I think I’m the cause that the message about the dead student got among people
Petr Pazdera Payne was born on June 28, 1960 in Prague. His father, the son of an American citizen of Czech origin, was named Donald Harry Payne. Although the family did not have a significant anchoring in the evangelical faith, despite this, Petr and his two older brothers were sent to religious education. In this way, he also became close to the evangelical youth. In 1981, he successfully applied to the Comenius Evangelical Faculty of Theology. A year later, he had to interrupt his studies due to revealing participation in a lecture by Ladislav Hejdánek. He returned to school in 1984. He became close to a circle of evangelical and Catholic intellectuals and began attending residential lectures by philosophers and theologians.
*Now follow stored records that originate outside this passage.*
(* ===== verification/AuditStream.v ===== *)
(** * Audit events: the repository and the stream before it
      (audit_event_repo.go, infrastructure/auditstream)

    Rows of audit_events are keyed by the event, so that an event delivered
    twice is one row. *)

From stdpp Require Import base tactics list gmap strings numbers relations sorting.
From Stdlib Require Import ZArith Lia Ascii.
From S2P Require Import Prelude GoStrings GoText GoTime Errors Domain Remote Database Ports AuthPorts.

(** ** Events *)

(** domain/audit *)
Module audit.
Record Model := mk {
  ID : Z; EventID : string; EventType : string; ClientID : option Z; UserID : option Z; Subject : string; SessionID : option Z;
  IPAddress : string; UserAgent : string; MetadataJSON : string; CreatedAt : time;
}.
End audit.

(** audit_events; the texts that may be NULL are never written so. *)
Record audit_row := mkAuditRow {
  e_id : Z; e_event_id : string; e_event_type : string; e_client_id : option Z; e_user_id : option Z; e_subject : option string;
  e_session_id : option Z; e_ip_address : option string; e_user_agent : option string; e_metadata_json : option string; e_created_at : time;
}.

#[export] Instance audit_row_eq_dec : EqDecision audit_row.
Proof. solve_decision. Defined.

(** PRIMARY KEY (id), UNIQUE KEY (event_id) *)
#[export] Instance audit_row_keys {D} `{!Columns D} : Row audit_row := {
  row_id := e_id;
  conflict := fun a b => collate (D := D) (e_event_id a) (e_event_id b);
}.

(** ** The repository *)

(** repository.ListAuditEventsInput *)
Record ListAuditEventsInput := mkListAuditEventsInput {
  la_Limit : Z; la_Offset : Z; la_EventType : string; la_UserID : option Z; la_Subject : string; la_From : option time; la_To : option time;
}.

(** ORDER BY created_at DESC, id DESC *)
Definition newest_first (a b : audit_row) : Prop :=
  e_created_at b < e_created_at a \/ (e_created_at a = e_created_at b /\ e_id b <= e_id a).
#[export] Instance newest_first_dec a b : Decision (newest_first a b).
Proof. unfold newest_first. apply _. Defined.
#[export] Instance newest_first_total : Total newest_first.
Proof. intros a b. unfold newest_first. lia. Qed.
#[export] Instance newest_first_trans : Transitive newest_first.
Proof. intros a b c. unfold newest_first. lia. Qed.

(** [if id != nil && *id > 0 { value = *id }] *)
Definition positive_id (id : option Z) : option Z := match id with Some n => if 0 <? n then Some n else None | None => None end.

Definition page_limit (limit : Z) : Z := let limit := if limit <=? 0 then 100 else limit in if 500 <? limit then 500 else limit.
Definition page_offset (offset : Z) : Z := if offset <? 0 then 0 else offset.

(** The ON DUPLICATE KEY clause of create.sql *)
Definition replace_event (old new : audit_row) : audit_row :=
  mkAuditRow (e_id old) (e_event_id old) (e_event_type new) (e_client_id new) (e_user_id new) (e_subject new) (e_session_id new)
    (e_ip_address new) (e_user_agent new) (e_metadata_json new) (e_created_at old).

Section Events.
Context {W D : Type} `{!Runtime W} `{!Columns D} `{!Table D audit_row (H := audit_row_keys (D := D))} `{!TableEdit D audit_row}.

(** LIKE, the pattern first: the database's, with its wildcards. *)
Context (like : string -> string -> bool).

Definition AuditRepo : Type := dbRouter W D.
Definition NewAuditEventRepositoryRW (writeDB readDB : DB W D) : AuditRepo := newDBRouter writeDB readDB.

(** create.sql *)
Definition createEvent (m : audit.Model) (metadata : option string) : IO D Z :=
  UPSERT (fun id t => mkAuditRow id (TrimSpace (audit.EventID m)) (TrimSpace (audit.EventType m)) (positive_id (audit.ClientID m))
            (positive_id (audit.UserID m)) (Some (TrimSpace (audit.Subject m))) (positive_id (audit.SessionID m))
            (Some (TrimSpace (audit.IPAddress m))) (Some (TrimSpace (audit.UserAgent m))) metadata t)
    (fun _ => replace_event).

Definition set_event_id (id : string) (m : audit.Model) : audit.Model :=
  audit.mk (audit.ID m) id (audit.EventType m) (audit.ClientID m) (audit.UserID m) (audit.Subject m) (audit.SessionID m)
    (audit.IPAddress m) (audit.UserAgent m) (audit.MetadataJSON m) (audit.CreatedAt m).
Definition set_row_id (id : Z) (m : audit.Model) : audit.Model :=
  audit.mk id (audit.EventID m) (audit.EventType m) (audit.ClientID m) (audit.UserID m) (audit.Subject m) (audit.SessionID m)
    (audit.IPAddress m) (audit.UserAgent m) (audit.MetadataJSON m) (audit.CreatedAt m).

Definition uuid : IO W string := fun w => let '(u, w') := uuid_NewString w in (Ok u, w').

Definition Create (r : AuditRepo) (m : audit.Model) : IO W audit.Model :=
  let* m := (if String.eqb (TrimSpace (audit.EventID m)) "" then let* u := uuid in ret (set_event_id u m) else ret m) in
  let metadata := if String.eqb (TrimSpace (audit.MetadataJSON m)) "" then None else Some (audit.MetadataJSON m) in
  let* id := run_on (writer r)
    (match metadata with
     | None => createEvent m None
     | Some v => let* json := some_or (json_column v) (Driver "Invalid JSON text") in createEvent m (Some json)
     end) in
  ret (set_row_id id m).

(** The WHERE clause that List builds *)
Definition selected (input : ListAuditEventsInput) (r : audit_row) : bool :=
  let eventType := TrimSpace (la_EventType input) in
  let subject := TrimSpace (la_Subject input) in
  (String.eqb eventType "" || collate (D := D) (e_event_type r) eventType) &&
  match positive_id (la_UserID input) with Some u => match e_user_id r with Some v => v =? u | None => false end | None => true end &&
  (String.eqb subject "" || match e_subject r with Some s => like ("%" +:+ subject +:+ "%") s | None => false end) &&
  match la_From input with Some t => t <=? e_created_at r | None => true end &&
  match la_To input with Some t => e_created_at r <=? t | None => true end.

(** LIMIT and OFFSET *)
Definition listEvents (input : ListAuditEventsInput) : IO D (list audit_row) :=
  let* l := SELECT (fun _ => selected input) in
  ret (take (Z.to_nat (page_limit (la_Limit input))) (drop (Z.to_nat (page_offset (la_Offset input))) (merge_sort newest_first l))).

Definition or_empty (s : option string) : string := default "" s.

Definition scan_event (r : audit_row) : audit.Model :=
  audit.mk (e_id r) (TrimSpace (e_event_id r)) (e_event_type r) (e_client_id r) (e_user_id r) (or_empty (e_subject r)) (e_session_id r)
    (or_empty (e_ip_address r)) (or_empty (e_user_agent r)) (TrimSpace (or_empty (e_metadata_json r))) (e_created_at r).

Definition List (r : AuditRepo) (input : ListAuditEventsInput) : IO W (list audit.Model) :=
  let* l := run_on (reader r) (listEvents input) in ret (List.map scan_event l).

(** A page holds at most 500 events, whatever was asked for, the newest
    first, all of them selected. *)
Lemma page_of_events input (d : D) l d' : listEvents input d = (Ok l, d') ->
  (length l <= 500)%nat /\ StronglySorted newest_first l /\ forall r, r ∈ l -> selected input r = true /\ exists id, rows d !! id = Some r.
Proof.
  unfold listEvents. intros H. run H as all d1 Hs. apply ret_Ok in H as [<- _]. split; [|split].
  - rewrite length_take. assert (page_limit (la_Limit input) <= 500) by (unfold page_limit; cbv zeta; repeat case_match; lia). lia.
  - assert (Hsub : forall k (l : list audit_row), StronglySorted newest_first l -> StronglySorted newest_first (take k l) /\ StronglySorted newest_first (drop k l)).
    { intros k m Hm. rewrite <- (take_drop k m) in Hm. split; [by eapply StronglySorted_app_1_l | by eapply StronglySorted_app_1_r]. }
    apply Hsub, Hsub, StronglySorted_merge_sort; apply _.
  - intros r Hr%subseteq_take%subseteq_drop. rewrite (merge_sort_Permutation newest_first), (SELECT_Ok _ _ _ _ Hs) in Hr. exact Hr.
Qed.
End Events.
Arguments AuditRepo : clear implicits.
(* ===== verification/RoleRepo.v ===== *)
(** * Roles in the database (operator_role_repo.go)

    The repository, and the role service over it: what keeps the built-in
    roles as they are. *)

From stdpp Require Import base tactics list gmap strings numbers relations sorting.
From Stdlib Require Import ZArith Lia Ascii.
From S2P Require Import Prelude GoStrings GoText GoTime Errors Domain Remote Database Ports AuthPorts Rbac.

(** ** Roles *)

(** A row of operator_roles. *)
Record role_row := mkRoleRow {
  o_id : Z; o_role_code : string; o_display_name : string; o_description_text : string; o_privilege_mask : Z; o_is_system : bool;
  o_created_at : time; o_updated_at : time;
}.

#[export] Instance role_row_eq_dec : EqDecision role_row.
Proof. solve_decision. Defined.

(** PRIMARY KEY (id), UNIQUE KEY (role_code) *)
#[export] Instance role_row_keys {D} `{!Columns D} : Row role_row := {
  row_id := o_id;
  conflict := fun a b => collate (D := D) (o_role_code a) (o_role_code b);
}.

Definition set_role_row (display description : string) (mask : Z) (system : bool) (t : time) (r : role_row) : role_row :=
  mkRoleRow (o_id r) (o_role_code r) display description mask system (o_created_at r) t.

Section Roles.
Context {W D : Type} `{!Columns D} `{!Table D role_row (H := role_row_keys (D := D))} `{!TableEdit D role_row}.

Definition RoleRepo : Type := dbRouter W D.
Definition NewOperatorRoleRepositoryRW (writeDB readDB : DB W D) : RoleRepo := newDBRouter writeDB readDB.

Definition role_of (m : operatorrole.Model) (id : Z) (t : time) : role_row :=
  mkRoleRow id (operatorrole.RoleCode m) (operatorrole.DisplayName m) (operatorrole.Description m) (operatorrole.PrivilegeMask m)
    (operatorrole.IsSystem m) t t.

(** create.sql, upsert.sql, update.sql, delete_by_role_code.sql *)
Definition createRole (m : operatorrole.Model) : IO D Z := INSERT (role_of m).
Definition upsertRole (m : operatorrole.Model) : IO D Z :=
  UPSERT (role_of m) (fun t old new => set_role_row (o_display_name new) (o_description_text new) (o_privilege_mask new) (o_is_system new) t old).
Definition updateRole (display description : string) (mask : Z) (code : string) : IO D Z := fun d =>
  UPDATE (fun _ r => collate (D := D) (o_role_code r) code)
    (fun r => set_role_row display description mask (o_is_system r) (current_timestamp d) r) d.
Definition deleteByRole (code : string) : IO D Z := DELETE (R := role_row) (fun _ r => collate (D := D) (o_role_code r) code).

(** find_by_role_code.sql; list.sql, in the order of the collation, which is
    left open *)
Definition findByRoleCode (code : string) : IO D (option role_row) :=
  let* l := SELECT (fun _ r => collate (D := D) (o_role_code r) code) in ret (head l).
Definition listRoles : IO D (list role_row) := SELECT (fun _ _ => true).

(** [uint32(privilegeMask)] *)
Definition scanOperatorRole (r : role_row) : operatorrole.Model :=
  operatorrole.mk (o_id r) (o_role_code r) (o_display_name r) (o_description_text r) (o_privilege_mask r mod 2 ^ 32) (o_is_system r)
    (o_created_at r) (o_updated_at r).

Definition Upsert (r : RoleRepo) (m : operatorrole.Model) : IO W operatorrole.Model :=
  let* id := run_on (writer r) (upsertRole m) in ret (if 0 <? id then operatorrole.set_ID id m else m).
Definition Create (r : RoleRepo) (m : operatorrole.Model) : IO W operatorrole.Model :=
  let* id := run_on (writer r) (createRole m) in ret (operatorrole.set_ID id m).
Definition Update (r : RoleRepo) (m : operatorrole.Model) : IO W unit :=
  do* run_on (writer r) (updateRole (operatorrole.DisplayName m) (operatorrole.Description m) (operatorrole.PrivilegeMask m)
        (TrimSpace (operatorrole.RoleCode m))) in ret tt.
Definition DeleteByRoleCode (r : RoleRepo) (code : string) : IO W unit := do* run_on (writer r) (deleteByRole (TrimSpace code)) in ret tt.
Definition FindByRoleCode (r : RoleRepo) (code : string) : IO W (option operatorrole.Model) :=
  let* row := run_on (reader r) (findByRoleCode code) in ret (option_map scanOperatorRole row).
Definition List (r : RoleRepo) : IO W (list (option operatorrole.Model)) :=
  let* l := run_on (reader r) listRoles in ret (List.map (fun row => Some (scanOperatorRole row)) l).
(** [for _, scope := range scopes { ... if _, ok := granted[scope]; !ok { return false } }] *)
Definition covers (granted : gset string) (scopes : list string) : bool :=
  forallb (fun scope => blank scope || bool_decide (TrimSpace scope ∈ granted)) scopes.

Section Repository.
Context {W D : Type} `{!Columns D} `{!Table D consent_row} `{!TableEdit D consent_row} `{!MapRange}.

Definition ConsentRepo : Type := dbRouter W D.

Definition NewConsentRepositoryRW (writeDB readDB : DB W D) : ConsentRepo := newDBRouter writeDB readDB.

(** has_active_consent_select.sql *)
Definition hasActiveConsentSelect (userID clientID : Z) : IO D (option string) :=
  let* l := SELECT (fun _ r => (o_user_id r =? userID) && (o_client_id r =? clientID) && bool_decide (o_revoked_at r = None)) in
  ret (option_map o_scopes_json (head l)).

(** upsert_select_existing.sql *)
Definition upsertSelectExisting (userID clientID : Z) : IO D (option string) :=
  let* l := SELECT (fun _ r => (o_user_id r =? userID) && (o_client_id r =? clientID)) in
  ret (option_map o_scopes_json (head l)).

(** upsert_active_consent.sql *)
Definition upsertActiveConsent (userID clientID : Z) (scopesJSON : string) (grantedAt : time) : IO D Z :=
  let* json := some_or (json_column scopesJSON) (Driver "Invalid JSON text") in
  UPSERT (fun id t => mkConsentRow id userID clientID json (datetime grantedAt) None t t) merge_consent.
In the late 1980s, he was actively involved in a number of opposition initiatives and participated in most important Prague demonstrations. At the beginning of 1989, in connection with the intimidation due to the planned action in support of Salman Rushdie, he got to know Petr Uhl more closely and then started working for the East European Information Agency. After the events that took place in Prague on May 1 of the same year, together with Bára Štěpánová and Luboš Rychvalský, he founded the Society for a Merrier Present. In the summer, after completing his studies, he was granted state approval and placed at the parish office in Kadan. At the same time, he also added his signature to the declaration of Charter 77. On November 17, 1989, he was present as a protester on Národní třída and reported on the intervention of the SNB at the synod of the Evangelical Church of the Czech Brethren that same evening. The next day, he made the well-known recording of Drahomíra Dražská’s false testimony and handed it over to Petr Uhl. After the revolution, he lectured chapters on the history of Christianity or an introduction to philosophy at CTU, worked for People in Need and founded the Medard publishing house. He is the author of several short story books.